* Your objective *
Your task is to quote the records from their first line through the line containing "unfold assess. intros", with nothing added or left out.

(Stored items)
····················

(** The parts of an assessment. *)
Lemma assess_inv suppressed old old_uncertain report a :
  assess suppressed old old_uncertain report = Ok a ->
  (forall c, c ∈ as_observed a <-> mentions (issues_of report) c) /\
  (forall c, c ∈ as_uncertain a <-> observes (issues_of report) "P2" c) /\
  as_transition a = transition_of old (as_severe a) /\
  (~ at_capacity suppressed report ->
     forall e, (observes (issues_of report) "P1" (fst e) -> fst e ∈ codes_of (as_severe a)) /\
       (e ∈ as_severe a -> observes (issues_of report) "P1" (fst e) \/ e ∈ old /\ inconclusive report (fst e)) /\
       (e ∈ old -> inconclusive report (fst e) -> fst e ∈ codes_of (as_severe a))) /\
  (at_capacity suppressed report -> forall e, e ∈ as_severe a <-> e ∈ old).
Proof.
  unfold assess. intros (detected & Hd & Ha)%bind_ok.
  destruct (with_severity "P2" issue_code _) as [u|] eqn:Eu; [|done]. cbn [fmap result_fmap mbind result_bind] in Ha.
  apply bind_ok in Ha as (observed & Ho & Ha).
  pose proof (detected_codes _ _ Hd) as Hdet. pose proof (all_codes_spec _ _ Ho) as Hobs.
  assert (forall c, c ∈ sort_str u <-> observes (issues_of report) "P2" c) as Hunc.
  { intros c. unfold sort_str. rewrite elem_of_sort_by.
    rewrite <-(with_severity_spec "P2" issue_code id _ _ issue_code_get Eu c). by rewrite list_fmap_id. }
  pose proof (Hobs (lit "watcher_outbox_at_capacity")) as Hcap.
  assert (suppressed && str_in (lit "watcher_outbox_at_capacity") observed = true <-> at_capacity suppressed report) as Hc
    by (unfold at_capacity; by rewrite andb_true_iff, str_in_elem, Hcap).
  unfold carry_over in Ha. destruct (suppressed && _) eqn:Ec.
  - injection Ha as <-. cbn [as_observed as_uncertain as_transition as_severe].
    assert (forall e, e ∈ sort_episodes (foldl (retain_old
       (if is_empty old then report else set_fields report [(lit "retained_prior_p1", episodes_json old);
          (lit "observation_status", get report "status"); (lit "status", JStr (lit "ALARM"))])
       observed (sort_str u) (codes_of detected)) old old) <-> e ∈ old) as Hold.
    { intros e. unfold sort_episodes. rewrite elem_of_sort_by, retain_fold. naive_solver. }
    split_and!; [done|done|done| |done]. intros Hn. destruct Hn. by apply Hc.
  - injection Ha as <-. cbn [as_observed as_uncertain as_transition as_severe].
    assert (~ at_capacity suppressed report) as Hn by (intros Hx; apply Hc in Hx; congruence).
    split_and!; [done|done|done| |done]. intros _ e. unfold sort_episodes.
    assert (forall x, x ∈ sort_by episode_leb (foldl (retain_old report observed (sort_str u) (codes_of detected)) detected old)
      <-> x ∈ detected \/ x ∈ old /\ (fst x ∉ codes_of detected) /\ inconclusive report (fst x)) as Hs.
    { intros x. rewrite elem_of_sort_by, retain_fold. by rewrite unclearable_spec. }
    split_and!.
    + intros Hx. apply Hdet in Hx. unfold codes_of in *. apply list_elem_of_fmap in Hx as (x & -> & Hx).
      apply list_elem_of_fmap_2, Hs. by left.
    + intros Hx. apply Hs in Hx as [Hx|(Hx & _ & Hi)]; [left|right; done]. apply Hdet. by apply list_elem_of_fmap_2.
    + intros Hx Hi. destruct (decide (fst e ∈ codes_of detected)) as [Hin|Hin].
      * unfold codes_of in *. apply list_elem_of_fmap in Hin as (x & -> & Hin). apply list_elem_of_fmap_2, Hs. by left.
      * apply list_elem_of_fmap_2, Hs. auto.
Qed.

····················

* Expected answer *
(** The parts of an assessment. *)
Lemma assess_inv suppressed old old_uncertain report a :
  assess suppressed old old_uncertain report = Ok a ->
  (forall c, c ∈ as_observed a <-> mentions (issues_of report) c) /\
  (forall c, c ∈ as_uncertain a <-> observes (issues_of report) "P2" c) /\
  as_transition a = transition_of old (as_severe a) /\
  (~ at_capacity suppressed report ->
     forall e, (observes (issues_of report) "P1" (fst e) -> fst e ∈ codes_of (as_severe a)) /\
       (e ∈ as_severe a -> observes (issues_of report) "P1" (fst e) \/ e ∈ old /\ inconclusive report (fst e)) /\
       (e ∈ old -> inconclusive report (fst e) -> fst e ∈ codes_of (as_severe a))) /\
  (at_capacity suppressed report -> forall e, e ∈ as_severe a <-> e ∈ old).
Proof.
  unfold assess. intros (detected & Hd & Ha)%bind_ok.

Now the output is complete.